Solution 2: Using Two Pointers

This solution uses a two-pointer approach to find the maximum area by calculating the width between the lines and the minimum height of the two lines. The pointers move towards each other to explore potentially larger areas.

from typing import List

def max_area(height: List[int]) -> int:
    """
    Return the maximum area of water that can be contained by two lines.

    Parameters:
    - height: List of non-negative integers representing the height of each line.

    Returns:
    - int: Maximum area of water.
    """
    max_area = 0
    left, right = 0, len(height) - 1

    while left < right:
        h = min(height[left], height[right])
        w = right - left
        max_area = max(max_area, h * w)

        # Move the pointers towards each other to explore potentially larger areas
        if height[left] < height[right]:
            left += 1
        else:
            right -= 1

    return max_area

# Example usage:
height1 = [1, 8, 6, 2, 5, 4, 8, 3, 7]
result1 = max_area(height1)
print(result1)  # Output: 49

height2 = [1, 1]
result2 = max_area(height2)
print(result2) # Output: 1

height3 = [4, 3, 2, 1, 4]
result3 = max_area(height3)
print(result3)  # Output: 16

Time Complexity:

Let’s break down the time complexity of the provided solution for the “Container With Most Water” problem.

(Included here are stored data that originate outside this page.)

(* ===== verification/Chunker.v ===== *)
(** * Blocks, chunking and manifests ([internal/content/chunker.go]) *)

From S2P Require Import Prelude Float64 Stream Sha256.

Record Block := {
  CID : string;
  Data : bytes
}.
#[export] Instance Block_eq_dec : EqDecision Block.
Proof. solve_decision. Defined.

(** The zero value, returned with errors. *)
Definition zero_block : Block := {| CID := ""; Data := [] |}.

Definition ComputeCID (data : bytes) : string := hex (Sum256 data).

(** A block named by its own hash. *)
Definition block_of (data : bytes) : Block := {| CID := ComputeCID data; Data := data |}.
Definition valid_block (b : Block) : Prop := CID b = ComputeCID (Data b).

Lemma valid_block_of d : valid_block (block_of d).
Proof. reflexivity. Qed.

(** ** Chunk *)

Definition chunk_size_error (n : Z) : error :=
  Errorf ("chunk size must be positive, got " +:+ pretty n).

(** The largest allocation of the Go runtime on 64-bit Linux; [make] panics
    above it.  (Below it, memory may still run out.) *)
Definition maxAlloc : Z := 2 ^ 48.

(** The read loop.  Each iteration but the last consumes a full chunk, so
    [fuel] above the number of bytes to come is never used up. *)
Fixpoint chunk_loop (fuel : nat) (chunkSize : nat) (r : reader) (blocks : list Block)
  : outcome (list Block) :=
  match fuel with
  | O => Panic "out of fuel"
  | S fuel' =>
      let '(data, err, r') := ReadFull chunkSize r in
      let blocks := if decide (data = []) then blocks else blocks ++ [block_of data] in
      match err with
      | Some e =>
          if decide (e = EOF ∨ e = ErrUnexpectedEOF) then Ok blocks
          else Err (Wrapf "read chunk" e)
      | None => chunk_loop fuel' chunkSize r' blocks
      end
  end.

Definition Chunk (r : reader) (chunkSize : Z) : outcome (list Block) :=
  if chunkSize <=? 0 then Err (chunk_size_error chunkSize)
  else if maxAlloc <? chunkSize then Panic "makeslice: len out of range"
  else chunk_loop (S (length (rd_data r))) (Z.to_nat chunkSize) r [].

(** ** Manifests *)

Record Manifest := {
  RootCID : string;
  m_Name : string;
  TotalSize : Z;
  ChunkCIDs : list string;
  PublisherID : string;
  Signature : string
}.
#[export] Instance Manifest_eq_dec : EqDecision Manifest.
Proof. solve_decision. Defined.

Definition BuildManifest (name : string) (totalSize : Z) (blocks : list Block) : Manifest :=
  let cids := CID <$> blocks in
  {| RootCID := hex (Sum256 (concat (to_bytes <$> cids)));
     m_Name := name; TotalSize := totalSize; ChunkCIDs := cids;
     PublisherID := ""; Signature := "" |}.

(** ** AdaptiveChunkSize *)

Definition AdaptiveChunkSize (fileSize : Z) (pathRTTms : float64) (minChunk maxChunk : Z) : Z :=
  let minChunk := if minChunk <=? 0 then 64 * 1024 else minChunk in
  let maxChunk := if maxChunk <=? 0 then 1024 * 1024 else maxChunk in
  if fileSize <=? minChunk then fileSize
  else
    let targetChunks := if fgt pathRTTms (of_int 50) then 4
                        else if flt pathRTTms (of_int 5) then 16 else 8 in
    let chunkSize := Z.quot fileSize targetChunks in
    let chunkSize := if chunkSize <? minChunk then minChunk else chunkSize in
    if maxChunk <? chunkSize then maxChunk else chunkSize.

(** ** The pieces of a byte string *)

(** The reference: consecutive pieces of [n] bytes, the last one shorter. *)
Fixpoint pieces (fuel n : nat) (b : bytes) : list bytes :=
  match fuel, b with
  | S fuel', _ :: _ => take n b :: pieces fuel' n (drop n b)
  | _, _ => []
  end.

Lemma pieces_cons fuel n b :
  b ≠ [] → pieces (S fuel) n b = take n b :: pieces fuel n (drop n b).
Proof. by destruct b. Qed.

Lemma pieces_nil fuel n : pieces fuel n [] = [].
Proof. by destruct fuel. Qed.

Lemma pieces_concat fuel n b : (0 < n)%nat → (length b ≤ fuel)%nat → concat (pieces fuel n b) = b.
Proof.
  intros Hn. revert b. induction fuel as [|fuel IH]; intros b Hl.
  { destruct b; [done|]. simpl in Hl. lia. }
  destruct (decide (b = [])) as [->|Hb]; [done|].
  rewrite pieces_cons by done. simpl. rewrite IH; [apply take_drop|].
  rewrite length_drop. destruct b; [done|]. simpl in *. lia.
Qed.

Lemma pieces_sizes fuel n b : (0 < n)%nat →
  Forall (λ p, 0 < length p ≤ n)%nat (pieces fuel n b) ∧
  ∀ i p, pieces fuel n b !! i = Some p → (S i < length (pieces fuel n b))%nat → length p = n.
Proof.
  intros Hn. revert b. induction fuel as [|fuel IH]; intros b.
  { split; [by destruct b|]. by destruct b. }
  destruct (decide (b = [])) as [->|Hb]; [split; [constructor|done]|].
  rewrite pieces_cons by done. destruct (IH (drop n b)) as [IH1 IH2].
  assert (0 < length b)%nat by (destruct b; [done|simpl; lia]). split.
  - constructor; [|done]. rewrite length_take. lia.
  - intros [|i] p; simpl.
    + intros [= <-] Hl. rewrite length_take, Nat.min_l; [done|].
      destruct (decide (n ≤ length b)%nat); [done|].
      rewrite drop_ge in Hl by lia. rewrite pieces_nil in Hl. simpl in Hl. lia.
    + intros Hi Hl. apply (IH2 i p Hi). lia.
Qed.

Lemma pieces_count fuel n b : (0 < n)%nat → (length b ≤ fuel)%nat →
  zlen (pieces fuel n b) = (zlen b + Z.of_nat n - 1) / Z.of_nat n.
Proof.
  intros Hn. revert b. induction fuel as [|fuel IH]; intros b Hl.
  { destruct b; [|simpl in Hl; lia]. simpl. symmetry. apply Z.div_small. lia. }
  destruct (decide (b = [])) as [->|Hb].
  { rewrite pieces_nil. simpl. symmetry. apply Z.div_small. lia. }
  rewrite pieces_cons by done. cbn [length]. rewrite Nat2Z.inj_succ.
  rewrite IH by (rewrite length_drop; destruct b; [done|simpl in *; lia]).
  rewrite length_drop. destruct (decide (n ≤ length b)%nat).
  - rewrite Nat2Z.inj_sub by lia. rewrite <-Z.add_1_r.
    replace (zlen b + Z.of_nat n - 1) with (1 * Z.of_nat n + (zlen b - 1)) by lia.
    replace (zlen b - Z.of_nat n + Z.of_nat n - 1) with (zlen b - 1) by lia.
    rewrite Z.div_add_l by lia. lia.
  - replace (length b - n)%nat with O by lia.
    assert (0 < length b)%nat by (destruct b; [done|simpl; lia]).
    rewrite Z.div_small by lia.
    apply (Z.div_unique _ _ 1 (zlen b - 1)); lia.
Qed.

(** The loop computes the pieces; how the reader ends decides the result. *)
Lemma chunk_loop_pieces fuel n r blocks :
  (0 < n)%nat → (length (rd_data r) < fuel)%nat →
  chunk_loop fuel n r blocks =
    if decide (rd_end r = EOF ∨ rd_end r = ErrUnexpectedEOF)
    then Ok (blocks ++ (block_of <$> pieces fuel n (rd_data r)))
    else Err (Wrapf "read chunk" (rd_end r)).
Proof.
  intros Hn. revert r blocks. induction fuel as [|fuel IH]; intros [d e] blocks Hl; [lia|].
  simpl in Hl. cbn [chunk_loop]. unfold ReadFull. cbn [rd_data rd_end].
  destruct (decide (n ≤ length d)%nat) as [Hle|Hgt].
  - assert (d ≠ []) by (destruct d; [simpl in *; lia|done]).
    rewrite decide_False by (intros Ht%(f_equal length); rewrite length_take in Ht; simpl in Ht; lia).
    rewrite IH by (simpl; rewrite length_drop; lia). cbn [rd_data rd_end].
    case_decide; [|done]. by rewrite pieces_cons, <-app_assoc.
  - destruct (decide (d = [])) as [->|Hd].
    + rewrite pieces_nil. by case_decide; rewrite ?app_nil_r.
    + rewrite pieces_cons by done. rewrite take_ge, drop_ge, pieces_nil by lia.
      destruct (decide (e = EOF)) as [->|He]; [done|]. by case_decide.
Qed.

(** Chunking complete data. *)
Lemma Chunk_complete data chunkSize blocks :
  Chunk (NewReader data) chunkSize = Ok blocks →
  concat (Data <$> blocks) = data ∧ Forall valid_block blocks.
Proof.
  unfold Chunk. destruct (chunkSize <=? 0) eqn:E; zbool; [done|]. destruct (maxAlloc <? chunkSize); [done|].
  rewrite chunk_loop_pieces, app_nil_l by lia. cbn [NewReader rd_end rd_data].
  rewrite decide_True by by left.
  assert (length data ≤ S (length data))%nat as Hf by lia. revert Hf.
  generalize (S (length data)). intros fuel Hf [= <-]. split.
  - rewrite <-list_fmap_compose, list_fmap_id by done. apply pieces_concat; lia.
  - apply Forall_fmap, Forall_forall. by intros.
Qed.

Lemma Chunk_count data chunkSize blocks :
  Chunk (NewReader data) chunkSize = Ok blocks → zlen blocks ≤ zlen data.
Proof.
  unfold Chunk. destruct (chunkSize <=? 0) eqn:E; zbool; [done|]. destruct (maxAlloc <? chunkSize); [done|].
  rewrite chunk_loop_pieces, app_nil_l by lia. cbn [NewReader rd_end rd_data]. rewrite decide_True by by left.
  assert (length data ≤ S (length data))%nat as Hf by lia. revert Hf.
  generalize (S (length data)). intros fuel Hf [= <-]. rewrite length_fmap, pieces_count by lia.
  rewrite Z2Nat.id by lia. destruct (decide (zlen data = 0)) as [->|Hne].
  - rewrite Z.div_small; lia.
  - apply Z.lt_succ_r, Z.div_lt_upper_bound; [lia|]. nia.
Qed.

(** C26: chunking is total, and right on every branch.  A chunk size that is
    not positive is rejected; one beyond what the runtime can allocate makes
    [make] panic.  For any other, data that ends with [io.EOF] (or with
    [io.ErrUnexpectedEOF], which the code takes for the end as well) is split
    into blocks named by their SHA-256 whose data concatenate to the input,
    every block but the last exactly [chunkSize] long, the last not longer and
    not empty, [ceil(len / chunkSize)] in all; every other read error is
    reported. *)
Theorem Chunk_spec (r : reader) (chunkSize : Z) :
  match Chunk r chunkSize with
  | Ok blocks =>
      0 < chunkSize ≤ 2 ^ 48 ∧ (rd_end r = EOF ∨ rd_end r = ErrUnexpectedEOF) ∧
      concat (Data <$> blocks) = rd_data r ∧ Forall valid_block blocks ∧
      Forall (λ b, 0 < zlen (Data b) ≤ chunkSize) blocks ∧
      (∀ i b, blocks !! i = Some b → (S i < length blocks)%nat → zlen (Data b) = chunkSize) ∧
      zlen blocks = (zlen (rd_data r) + chunkSize - 1) / chunkSize
  | Err e =>
      (chunkSize ≤ 0 ∧ e = chunk_size_error chunkSize) ∨
      (0 < chunkSize ≤ 2 ^ 48 ∧ rd_end r ≠ EOF ∧ rd_end r ≠ ErrUnexpectedEOF ∧
       e = Wrapf "read chunk" (rd_end r))
  | Panic _ => 2 ^ 48 < chunkSize
  end.
Proof.
  unfold Chunk. destruct (chunkSize <=? 0) eqn:E; zbool; [by left|].
  destruct (Z.ltb_spec maxAlloc chunkSize) as [Hm|Hm]; unfold maxAlloc in Hm; [done|].
  rewrite chunk_loop_pieces, app_nil_l by lia.
  set (n := Z.to_nat chunkSize). assert (Z.of_nat n = chunkSize) as Hn by (unfold n; lia).
  set (fuel := S (length (rd_data r))).
  assert (0 < n)%nat as Hn0 by lia. assert (length (rd_data r) ≤ fuel)%nat as Hf by lia.
  case_decide as Hend; [|right; naive_solver].
  destruct (pieces_sizes fuel n (rd_data r) Hn0) as [Hs1 Hs2].
  assert (Data <$> (block_of <$> pieces fuel n (rd_data r)) = pieces fuel n (rd_data r)) as Hd.
  { rewrite <-list_fmap_compose. by rewrite list_fmap_id. }
  split_and!; [done|done|done| | | | |].
  - rewrite Hd. by apply pieces_concat.
  - apply Forall_fmap, Forall_forall. by intros.
  - apply Forall_fmap. eapply Forall_impl; [exact Hs1|]. simpl. lia.
  - intros i b. rewrite list_lookup_fmap, length_fmap.
    destruct (pieces fuel n (rd_data r) !! i) as [p|] eqn:Hi; [|done].
    intros [= <-] Hl. simpl. rewrite (Hs2 i p Hi Hl). done.
  - rewrite length_fmap, pieces_count by done. by rewrite Hn.
Qed.

(** With the limits resolved to [lo <= hi], the adaptive chunk size of a
    file above [lo] lies between them; a file of at most [lo] bytes is one
    chunk; and it is positive and at most the file's size for every file that
    is not empty.  Non-positive limits mean 64 KiB and 1 MiB. *)
Theorem AdaptiveChunkSize_bounds (fileSize : Z) (rtt : float64) (minChunk maxChunk : Z) :
  let lo := if minChunk <=? 0 then 65536 else minChunk in
  let hi := if maxChunk <=? 0 then 1048576 else maxChunk in
  let n := AdaptiveChunkSize fileSize rtt minChunk maxChunk in
  (fileSize ≤ lo → n = fileSize) ∧ (lo < fileSize → n ≤ hi) ∧
  (lo < fileSize → lo ≤ hi → lo ≤ n) ∧
  (0 < fileSize → 0 < n ∧ n ≤ fileSize).
Proof.
  cbv zeta. unfold AdaptiveChunkSize.
  change (64 * 1024) with 65536. change (1024 * 1024) with 1048576.
  set (lo := if minChunk <=? 0 then _ else _). set (hi := if maxChunk <=? 0 then _ else _).
  assert (0 < lo) by (unfold lo; case_if; zbool; lia).
  assert (0 < hi) by (unfold hi; case_if; zbool; lia).
  set (t := if fgt rtt _ then 4 else _).
  assert (t = 4 ∨ t = 8 ∨ t = 16) as Ht by (unfold t; repeat case_if; auto).
  destruct (fileSize <=? lo) eqn:E; zbool; [lia|]. rewrite Z.quot_div_nonneg by lia.
  assert (fileSize / t ≤ fileSize / 4) by (apply Z.div_le_compat_l; lia).
  assert (fileSize / 4 ≤ fileSize) by (apply Z.div_le_upper_bound; lia).
  destruct (fileSize / t <? lo) eqn:E1; [destruct (hi <? lo) eqn:E2|destruct (hi <? fileSize / t) eqn:E2];
    zbool; lia.
Qed.

(** An empty upload cannot be published with adaptive chunking: the
    computed chunk size is zero, which [Chunk] rejects, whereas any fixed
    positive chunk size that can be allocated accepts the empty file. *)
Theorem adaptive_empty_file_rejected (rtt : float64) (minChunk maxChunk fixed : Z) :
  0 < fixed ≤ 2 ^ 48 →
  Chunk (NewReader []) (AdaptiveChunkSize 0 rtt minChunk maxChunk) = Err (chunk_size_error 0) ∧
  Chunk (NewReader []) fixed = Ok [].
Proof.
  intros Hf. split.
  - assert (AdaptiveChunkSize 0 rtt minChunk maxChunk = 0) as ->; [|done].
    unfold AdaptiveChunkSize. by destruct (minChunk <=? 0) eqn:E; zbool;
      [|rewrite (proj2 (Z.leb_le 0 minChunk)) by lia].
  - unfold Chunk, maxAlloc. rewrite (proj2 (Z.leb_gt _ _)), (proj2 (Z.ltb_ge _ _)) by lia. rewrite chunk_loop_pieces; [done|lia|simpl; lia].
Qed.

Lemma adaptive_empty_file_rejected_witness :
  Chunk (NewReader []) (AdaptiveChunkSize 0 f1 0 0) = Err (chunk_size_error 0) ∧
  Chunk (NewReader []) 262144 = Ok [].
Proof. apply adaptive_empty_file_rejected. lia. Defined.

(** ** What a root CID commits to *)

(** Two different messages with the same digest. *)
Definition sha256_collision : Prop := ∃ x y, x ≠ y ∧ Sum256 x = Sum256 y.

Lemma ComputeCID_binding x y : ComputeCID x = ComputeCID y → x = y ∨ sha256_collision.
Proof.
  intros H%hex_inj. destruct (decide (x = y)); [by left|right]. by exists x, y.
Qed.

Lemma length_ComputeCID d : length (to_bytes (ComputeCID d)) = 64%nat.
Proof.
  unfold ComputeCID, to_bytes.
  assert (∀ s, length (String.list_byte_of_string s) = String.length s) as ->.
  { intros s. induction s as [|c s IH]; [done|].
    change (S (length (String.list_byte_of_string s)) = S (String.length s)). by rewrite IH. }
  by rewrite length_hex, length_Sum256.
Qed.

Lemma concat_inj_fixed {A} (n : nat) (l1 l2 : list (list A)) :
  (0 < n)%nat → Forall (λ x, length x = n) l1 → Forall (λ x, length x = n) l2 →
  concat l1 = concat l2 → l1 = l2.
Proof.
  intros Hn H1. revert l2. induction H1 as [|x l1 Hx H1 IH]; intros l2 H2 Heq.
  - destruct H2 as [|y l2 Hy]; [done|]. simpl in Heq.
    assert (length (y ++ concat l2) = O) as H by by rewrite <-Heq.
    rewrite length_app in H. lia.
  - destruct H2 as [|y l2 Hy H2]; simpl in Heq.
    + assert (length (x ++ concat l1) = O) as H by by rewrite Heq.
      rewrite length_app in H. lia.
    + apply app_inj_1 in Heq as [-> Heq]; [|lia]. f_equal. by apply IH.
Qed.

Lemma fmap_binding (l1 l2 : list Block) :
  Forall valid_block l1 → Forall valid_block l2 → CID <$> l1 = CID <$> l2 →
  l1 = l2 ∨ sha256_collision.
Proof.
  intros H1. revert l2. induction H1 as [|b1 l1 Hb1 H1 IH]; intros l2 H2 Heq.
  { left. by destruct l2. }
  destruct H2 as [|b2 l2 Hb2 H2]; [done|]. simpl in Heq. injection Heq as Hc Heq.
  destruct (IH l2 H2 Heq) as [->|?]; [|by right].
  unfold valid_block in *. destruct (ComputeCID_binding (Data b1) (Data b2)) as [Hd|?];
    [congruence| |by right].
  left. f_equal. destruct b1, b2. simpl in *. by subst.
Qed.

  • The algorithm uses a two-pointer approach, where the pointers (left and right) start from the two ends of the array and move towards each other. The key insight is that to maximize the area, we need to consider the widest possible container, and the width is determined by the distance between the two pointers.

  • The main loop runs until the left pointer is equal to or greater than the right pointer. In each iteration, the algorithm calculates the area based on the minimum height between the two lines and the width, updates the max_area if needed, and then moves the pointers towards each other.

  • Since the pointers are always moving towards each other, and each pointer movement is done in constant time, the time complexity of this algorithm is O(n), where n is the length of the input array height. In the worst case, each element in the array is visited once, and the pointers traverse the entire array. Therefore, the overall time complexity is linear with respect to the size of the input array.

To summarize, the time complexity is O(n), where n is the length of the input array. It is more efficient than the brute-force approach.

Space Complexity:

The space complexity is O(1) since no additional space is used.